* **Extracted material**
-*-

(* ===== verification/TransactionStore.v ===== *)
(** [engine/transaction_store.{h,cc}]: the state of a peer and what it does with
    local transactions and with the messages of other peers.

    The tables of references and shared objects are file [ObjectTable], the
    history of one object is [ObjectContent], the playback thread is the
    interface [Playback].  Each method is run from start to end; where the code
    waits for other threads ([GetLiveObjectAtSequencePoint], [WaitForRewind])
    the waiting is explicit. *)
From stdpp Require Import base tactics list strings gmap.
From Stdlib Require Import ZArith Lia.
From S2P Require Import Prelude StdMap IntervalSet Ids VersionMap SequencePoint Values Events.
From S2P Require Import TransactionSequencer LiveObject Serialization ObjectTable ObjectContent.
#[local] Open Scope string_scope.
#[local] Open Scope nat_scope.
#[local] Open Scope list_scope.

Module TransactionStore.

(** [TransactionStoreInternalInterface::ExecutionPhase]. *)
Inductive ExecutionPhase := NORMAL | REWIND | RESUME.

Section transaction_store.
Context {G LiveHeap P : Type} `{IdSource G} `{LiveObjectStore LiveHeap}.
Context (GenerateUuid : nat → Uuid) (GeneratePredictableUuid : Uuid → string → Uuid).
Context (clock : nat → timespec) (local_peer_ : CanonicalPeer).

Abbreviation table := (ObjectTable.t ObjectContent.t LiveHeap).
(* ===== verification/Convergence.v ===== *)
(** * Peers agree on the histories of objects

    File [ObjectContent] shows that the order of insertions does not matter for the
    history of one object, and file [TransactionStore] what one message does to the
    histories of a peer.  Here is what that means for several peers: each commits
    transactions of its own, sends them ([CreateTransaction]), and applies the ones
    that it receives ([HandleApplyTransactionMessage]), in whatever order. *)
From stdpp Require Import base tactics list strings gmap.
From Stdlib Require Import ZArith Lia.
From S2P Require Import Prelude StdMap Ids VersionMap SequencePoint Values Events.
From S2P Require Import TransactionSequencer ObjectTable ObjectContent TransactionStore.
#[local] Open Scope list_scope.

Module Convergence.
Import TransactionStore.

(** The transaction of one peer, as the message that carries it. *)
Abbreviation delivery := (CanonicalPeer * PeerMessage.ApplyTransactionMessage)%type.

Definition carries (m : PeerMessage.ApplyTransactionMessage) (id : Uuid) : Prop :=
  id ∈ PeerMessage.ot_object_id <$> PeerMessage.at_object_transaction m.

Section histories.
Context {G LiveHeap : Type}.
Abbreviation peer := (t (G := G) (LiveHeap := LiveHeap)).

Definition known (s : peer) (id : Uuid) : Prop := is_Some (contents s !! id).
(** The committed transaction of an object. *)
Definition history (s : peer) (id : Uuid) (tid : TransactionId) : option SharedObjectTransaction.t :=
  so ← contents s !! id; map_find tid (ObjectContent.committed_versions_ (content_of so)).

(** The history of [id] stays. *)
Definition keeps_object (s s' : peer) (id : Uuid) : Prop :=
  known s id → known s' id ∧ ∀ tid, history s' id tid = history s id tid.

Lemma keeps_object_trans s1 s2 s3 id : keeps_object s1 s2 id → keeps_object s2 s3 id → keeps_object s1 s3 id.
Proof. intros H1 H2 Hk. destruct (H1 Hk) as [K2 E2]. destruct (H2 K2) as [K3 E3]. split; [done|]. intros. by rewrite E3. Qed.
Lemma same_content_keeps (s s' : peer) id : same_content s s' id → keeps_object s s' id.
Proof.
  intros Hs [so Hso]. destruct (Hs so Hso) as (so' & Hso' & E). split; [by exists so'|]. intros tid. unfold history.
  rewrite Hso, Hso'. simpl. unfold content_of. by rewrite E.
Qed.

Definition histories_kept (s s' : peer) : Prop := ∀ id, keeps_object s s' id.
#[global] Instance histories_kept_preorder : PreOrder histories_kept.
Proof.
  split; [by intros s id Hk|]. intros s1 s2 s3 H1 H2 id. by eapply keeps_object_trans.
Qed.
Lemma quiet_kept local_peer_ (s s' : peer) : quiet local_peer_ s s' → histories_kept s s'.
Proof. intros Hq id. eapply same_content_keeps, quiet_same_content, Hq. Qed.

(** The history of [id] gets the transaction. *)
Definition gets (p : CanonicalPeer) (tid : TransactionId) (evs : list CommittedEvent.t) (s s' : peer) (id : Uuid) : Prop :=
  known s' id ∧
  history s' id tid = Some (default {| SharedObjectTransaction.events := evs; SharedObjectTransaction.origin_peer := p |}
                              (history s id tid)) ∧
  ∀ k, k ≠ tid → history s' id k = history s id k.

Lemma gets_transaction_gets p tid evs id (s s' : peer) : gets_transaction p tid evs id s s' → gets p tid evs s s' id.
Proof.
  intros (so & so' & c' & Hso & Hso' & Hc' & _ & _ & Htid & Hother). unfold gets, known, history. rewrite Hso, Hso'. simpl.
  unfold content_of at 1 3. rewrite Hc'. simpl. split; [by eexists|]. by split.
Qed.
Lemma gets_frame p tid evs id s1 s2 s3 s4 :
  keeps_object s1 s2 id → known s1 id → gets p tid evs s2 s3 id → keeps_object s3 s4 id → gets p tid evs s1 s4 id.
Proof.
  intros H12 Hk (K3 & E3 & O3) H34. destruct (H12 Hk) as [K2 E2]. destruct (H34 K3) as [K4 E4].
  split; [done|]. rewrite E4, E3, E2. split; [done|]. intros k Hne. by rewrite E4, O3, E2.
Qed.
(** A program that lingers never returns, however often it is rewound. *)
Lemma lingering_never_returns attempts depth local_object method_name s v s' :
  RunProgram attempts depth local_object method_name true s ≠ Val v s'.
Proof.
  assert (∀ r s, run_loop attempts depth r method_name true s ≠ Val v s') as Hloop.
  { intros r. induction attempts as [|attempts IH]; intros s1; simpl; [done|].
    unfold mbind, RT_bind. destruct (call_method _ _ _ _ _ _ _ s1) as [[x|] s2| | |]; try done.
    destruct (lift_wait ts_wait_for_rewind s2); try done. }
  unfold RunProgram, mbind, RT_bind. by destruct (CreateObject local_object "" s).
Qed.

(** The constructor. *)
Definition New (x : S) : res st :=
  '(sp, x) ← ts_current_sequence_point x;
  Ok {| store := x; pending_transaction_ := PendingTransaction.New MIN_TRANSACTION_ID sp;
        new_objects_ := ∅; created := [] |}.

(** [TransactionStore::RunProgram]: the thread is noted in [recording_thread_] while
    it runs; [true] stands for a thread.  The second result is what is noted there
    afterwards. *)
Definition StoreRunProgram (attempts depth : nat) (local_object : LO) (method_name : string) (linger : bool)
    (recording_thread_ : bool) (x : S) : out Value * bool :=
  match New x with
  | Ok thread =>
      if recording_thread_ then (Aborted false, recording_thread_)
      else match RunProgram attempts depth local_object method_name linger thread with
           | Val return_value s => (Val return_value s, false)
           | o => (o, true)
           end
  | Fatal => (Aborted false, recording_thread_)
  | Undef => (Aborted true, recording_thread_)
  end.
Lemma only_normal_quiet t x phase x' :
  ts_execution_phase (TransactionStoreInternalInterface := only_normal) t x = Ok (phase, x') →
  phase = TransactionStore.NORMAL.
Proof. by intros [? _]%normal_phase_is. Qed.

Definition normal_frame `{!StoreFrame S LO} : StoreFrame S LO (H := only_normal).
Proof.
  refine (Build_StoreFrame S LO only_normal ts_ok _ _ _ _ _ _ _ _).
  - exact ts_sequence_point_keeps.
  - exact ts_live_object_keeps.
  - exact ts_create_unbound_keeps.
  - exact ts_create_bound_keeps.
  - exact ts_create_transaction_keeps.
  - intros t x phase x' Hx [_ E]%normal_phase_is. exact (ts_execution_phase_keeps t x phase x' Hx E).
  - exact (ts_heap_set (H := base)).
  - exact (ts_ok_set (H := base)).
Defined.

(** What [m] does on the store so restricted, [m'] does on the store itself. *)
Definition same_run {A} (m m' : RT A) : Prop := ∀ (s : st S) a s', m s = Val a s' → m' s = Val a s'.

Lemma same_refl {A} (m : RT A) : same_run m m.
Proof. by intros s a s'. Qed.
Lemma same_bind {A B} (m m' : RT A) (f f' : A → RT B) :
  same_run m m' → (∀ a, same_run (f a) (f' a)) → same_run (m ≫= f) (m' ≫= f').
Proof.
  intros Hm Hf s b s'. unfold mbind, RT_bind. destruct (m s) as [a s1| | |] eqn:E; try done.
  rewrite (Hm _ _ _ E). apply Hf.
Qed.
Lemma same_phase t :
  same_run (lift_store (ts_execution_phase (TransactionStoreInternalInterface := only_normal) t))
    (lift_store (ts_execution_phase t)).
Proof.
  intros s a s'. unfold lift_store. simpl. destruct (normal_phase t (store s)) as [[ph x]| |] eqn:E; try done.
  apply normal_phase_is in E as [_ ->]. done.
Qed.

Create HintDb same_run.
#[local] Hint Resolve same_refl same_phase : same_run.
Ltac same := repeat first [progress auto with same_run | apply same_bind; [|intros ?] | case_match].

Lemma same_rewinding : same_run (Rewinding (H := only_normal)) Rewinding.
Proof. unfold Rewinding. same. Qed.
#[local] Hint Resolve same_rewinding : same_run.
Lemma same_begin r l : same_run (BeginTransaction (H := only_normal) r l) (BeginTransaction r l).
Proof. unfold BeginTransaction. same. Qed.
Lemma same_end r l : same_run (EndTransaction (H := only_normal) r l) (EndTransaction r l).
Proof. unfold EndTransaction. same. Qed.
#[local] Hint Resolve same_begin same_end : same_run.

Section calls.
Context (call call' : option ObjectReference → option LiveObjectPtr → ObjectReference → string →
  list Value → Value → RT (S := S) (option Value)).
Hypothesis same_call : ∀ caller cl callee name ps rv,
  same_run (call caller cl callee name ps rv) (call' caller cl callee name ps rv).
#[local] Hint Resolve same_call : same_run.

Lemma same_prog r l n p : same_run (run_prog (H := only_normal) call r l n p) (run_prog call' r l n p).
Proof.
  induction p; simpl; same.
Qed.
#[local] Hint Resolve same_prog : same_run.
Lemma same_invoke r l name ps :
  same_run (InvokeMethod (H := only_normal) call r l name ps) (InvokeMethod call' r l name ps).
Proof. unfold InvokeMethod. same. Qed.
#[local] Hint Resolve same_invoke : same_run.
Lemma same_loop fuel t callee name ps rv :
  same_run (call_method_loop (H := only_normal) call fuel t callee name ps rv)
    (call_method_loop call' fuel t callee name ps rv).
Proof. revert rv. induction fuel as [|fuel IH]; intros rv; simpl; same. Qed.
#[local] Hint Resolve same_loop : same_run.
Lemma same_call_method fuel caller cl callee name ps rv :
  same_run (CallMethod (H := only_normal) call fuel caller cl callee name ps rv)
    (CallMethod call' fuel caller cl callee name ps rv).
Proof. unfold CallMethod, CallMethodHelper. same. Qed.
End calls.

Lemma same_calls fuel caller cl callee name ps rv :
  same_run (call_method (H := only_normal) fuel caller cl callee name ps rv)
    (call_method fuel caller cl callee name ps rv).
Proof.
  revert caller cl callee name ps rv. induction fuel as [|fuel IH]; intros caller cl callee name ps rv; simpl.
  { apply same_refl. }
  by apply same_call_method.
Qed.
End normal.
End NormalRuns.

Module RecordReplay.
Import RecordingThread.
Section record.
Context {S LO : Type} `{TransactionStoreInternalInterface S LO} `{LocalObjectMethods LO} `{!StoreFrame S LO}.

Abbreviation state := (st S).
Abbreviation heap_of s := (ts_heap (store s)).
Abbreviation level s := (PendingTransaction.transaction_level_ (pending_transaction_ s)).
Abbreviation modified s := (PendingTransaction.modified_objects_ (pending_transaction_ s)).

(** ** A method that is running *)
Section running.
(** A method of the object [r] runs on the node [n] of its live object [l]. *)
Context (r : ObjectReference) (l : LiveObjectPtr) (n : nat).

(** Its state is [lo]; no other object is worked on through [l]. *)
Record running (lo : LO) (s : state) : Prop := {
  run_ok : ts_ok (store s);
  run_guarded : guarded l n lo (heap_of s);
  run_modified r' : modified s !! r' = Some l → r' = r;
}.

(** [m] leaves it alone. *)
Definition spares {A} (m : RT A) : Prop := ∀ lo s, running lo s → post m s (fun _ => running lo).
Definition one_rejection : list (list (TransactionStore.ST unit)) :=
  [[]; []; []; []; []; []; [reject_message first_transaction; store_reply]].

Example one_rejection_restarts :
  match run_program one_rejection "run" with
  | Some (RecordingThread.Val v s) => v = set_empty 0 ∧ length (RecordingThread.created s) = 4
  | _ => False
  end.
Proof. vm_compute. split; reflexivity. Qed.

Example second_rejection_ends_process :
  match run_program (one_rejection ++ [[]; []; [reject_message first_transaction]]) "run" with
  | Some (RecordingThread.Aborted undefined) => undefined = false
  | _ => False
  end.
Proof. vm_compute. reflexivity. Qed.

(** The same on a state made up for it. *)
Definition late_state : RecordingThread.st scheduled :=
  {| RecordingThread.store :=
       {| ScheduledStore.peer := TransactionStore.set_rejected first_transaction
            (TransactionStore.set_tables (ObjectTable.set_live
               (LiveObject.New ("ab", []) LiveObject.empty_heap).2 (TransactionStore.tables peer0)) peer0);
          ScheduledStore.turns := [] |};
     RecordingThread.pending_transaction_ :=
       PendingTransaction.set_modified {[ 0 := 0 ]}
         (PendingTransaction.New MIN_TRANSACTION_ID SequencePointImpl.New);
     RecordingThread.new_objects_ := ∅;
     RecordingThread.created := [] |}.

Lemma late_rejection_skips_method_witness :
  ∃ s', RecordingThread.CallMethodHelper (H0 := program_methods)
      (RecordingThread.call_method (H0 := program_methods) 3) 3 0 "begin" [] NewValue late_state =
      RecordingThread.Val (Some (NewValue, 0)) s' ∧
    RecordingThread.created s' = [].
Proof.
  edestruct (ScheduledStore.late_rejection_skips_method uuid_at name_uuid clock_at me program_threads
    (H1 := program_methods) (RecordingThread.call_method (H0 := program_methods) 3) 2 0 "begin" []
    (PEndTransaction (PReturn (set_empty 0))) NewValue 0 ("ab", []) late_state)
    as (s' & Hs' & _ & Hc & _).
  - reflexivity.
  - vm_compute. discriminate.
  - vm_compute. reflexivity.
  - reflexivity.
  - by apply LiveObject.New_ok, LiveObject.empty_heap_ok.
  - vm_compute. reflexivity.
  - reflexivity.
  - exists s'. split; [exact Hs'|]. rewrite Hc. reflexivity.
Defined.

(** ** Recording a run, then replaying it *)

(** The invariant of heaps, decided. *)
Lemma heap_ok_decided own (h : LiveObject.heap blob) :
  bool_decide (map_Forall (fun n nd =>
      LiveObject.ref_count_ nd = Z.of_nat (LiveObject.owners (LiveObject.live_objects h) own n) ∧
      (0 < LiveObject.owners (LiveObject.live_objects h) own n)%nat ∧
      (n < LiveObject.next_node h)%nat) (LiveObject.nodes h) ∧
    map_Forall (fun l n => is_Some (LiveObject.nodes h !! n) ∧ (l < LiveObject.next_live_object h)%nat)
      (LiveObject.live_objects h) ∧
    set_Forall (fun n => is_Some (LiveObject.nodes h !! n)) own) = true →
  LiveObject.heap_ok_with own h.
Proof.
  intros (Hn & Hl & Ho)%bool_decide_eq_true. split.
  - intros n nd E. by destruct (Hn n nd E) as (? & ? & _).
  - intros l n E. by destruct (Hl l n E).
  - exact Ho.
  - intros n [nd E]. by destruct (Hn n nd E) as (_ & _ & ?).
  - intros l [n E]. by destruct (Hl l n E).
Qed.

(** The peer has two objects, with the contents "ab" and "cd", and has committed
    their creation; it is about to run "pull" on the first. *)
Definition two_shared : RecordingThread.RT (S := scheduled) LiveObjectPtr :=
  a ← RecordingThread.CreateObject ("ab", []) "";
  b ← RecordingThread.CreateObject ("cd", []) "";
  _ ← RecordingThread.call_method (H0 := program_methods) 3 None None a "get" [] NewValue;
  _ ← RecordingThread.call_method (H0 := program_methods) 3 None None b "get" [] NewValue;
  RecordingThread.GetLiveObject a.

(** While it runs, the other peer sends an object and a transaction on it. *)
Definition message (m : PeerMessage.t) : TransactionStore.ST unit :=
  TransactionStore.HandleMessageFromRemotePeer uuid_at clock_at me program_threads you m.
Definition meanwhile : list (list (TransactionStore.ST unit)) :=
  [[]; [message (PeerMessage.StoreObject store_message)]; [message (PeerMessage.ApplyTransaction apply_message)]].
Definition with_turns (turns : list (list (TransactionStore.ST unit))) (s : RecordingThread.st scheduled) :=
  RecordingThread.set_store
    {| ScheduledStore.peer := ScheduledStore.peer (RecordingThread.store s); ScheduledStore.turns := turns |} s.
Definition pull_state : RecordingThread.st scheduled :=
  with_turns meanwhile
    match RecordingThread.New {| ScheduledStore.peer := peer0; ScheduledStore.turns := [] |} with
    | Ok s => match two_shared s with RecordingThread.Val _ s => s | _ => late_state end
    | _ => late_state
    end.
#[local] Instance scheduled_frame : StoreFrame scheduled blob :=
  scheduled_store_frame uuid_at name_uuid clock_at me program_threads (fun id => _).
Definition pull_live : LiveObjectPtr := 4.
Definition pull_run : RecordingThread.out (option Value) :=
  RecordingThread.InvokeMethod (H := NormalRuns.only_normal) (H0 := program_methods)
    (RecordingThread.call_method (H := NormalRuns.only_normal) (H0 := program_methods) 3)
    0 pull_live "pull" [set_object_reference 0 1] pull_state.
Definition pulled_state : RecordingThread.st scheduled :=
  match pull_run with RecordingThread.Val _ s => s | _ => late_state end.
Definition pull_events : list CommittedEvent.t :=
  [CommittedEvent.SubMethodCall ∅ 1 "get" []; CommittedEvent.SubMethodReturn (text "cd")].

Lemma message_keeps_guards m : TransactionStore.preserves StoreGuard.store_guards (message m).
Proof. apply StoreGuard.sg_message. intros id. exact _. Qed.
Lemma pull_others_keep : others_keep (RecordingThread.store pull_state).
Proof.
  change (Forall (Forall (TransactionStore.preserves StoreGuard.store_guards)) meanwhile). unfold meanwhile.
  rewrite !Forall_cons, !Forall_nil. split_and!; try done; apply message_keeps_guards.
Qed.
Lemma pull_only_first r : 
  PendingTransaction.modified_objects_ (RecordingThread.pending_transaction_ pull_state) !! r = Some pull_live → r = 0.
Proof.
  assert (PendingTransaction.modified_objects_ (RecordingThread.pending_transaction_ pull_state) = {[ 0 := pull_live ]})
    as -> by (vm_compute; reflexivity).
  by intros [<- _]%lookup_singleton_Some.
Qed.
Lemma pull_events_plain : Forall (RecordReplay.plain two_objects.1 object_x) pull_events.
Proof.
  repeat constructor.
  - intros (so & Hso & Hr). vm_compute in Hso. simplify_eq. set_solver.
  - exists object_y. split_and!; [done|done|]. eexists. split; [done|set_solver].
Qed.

-*-

* **How to complete this task**
Look through the records and copy every line that has the word "CallMethodHelper".

* **Task output**
Proof. unfold CallMethod, CallMethodHelper. same. Qed.
  ∃ s', RecordingThread.CallMethodHelper (H0 := program_methods)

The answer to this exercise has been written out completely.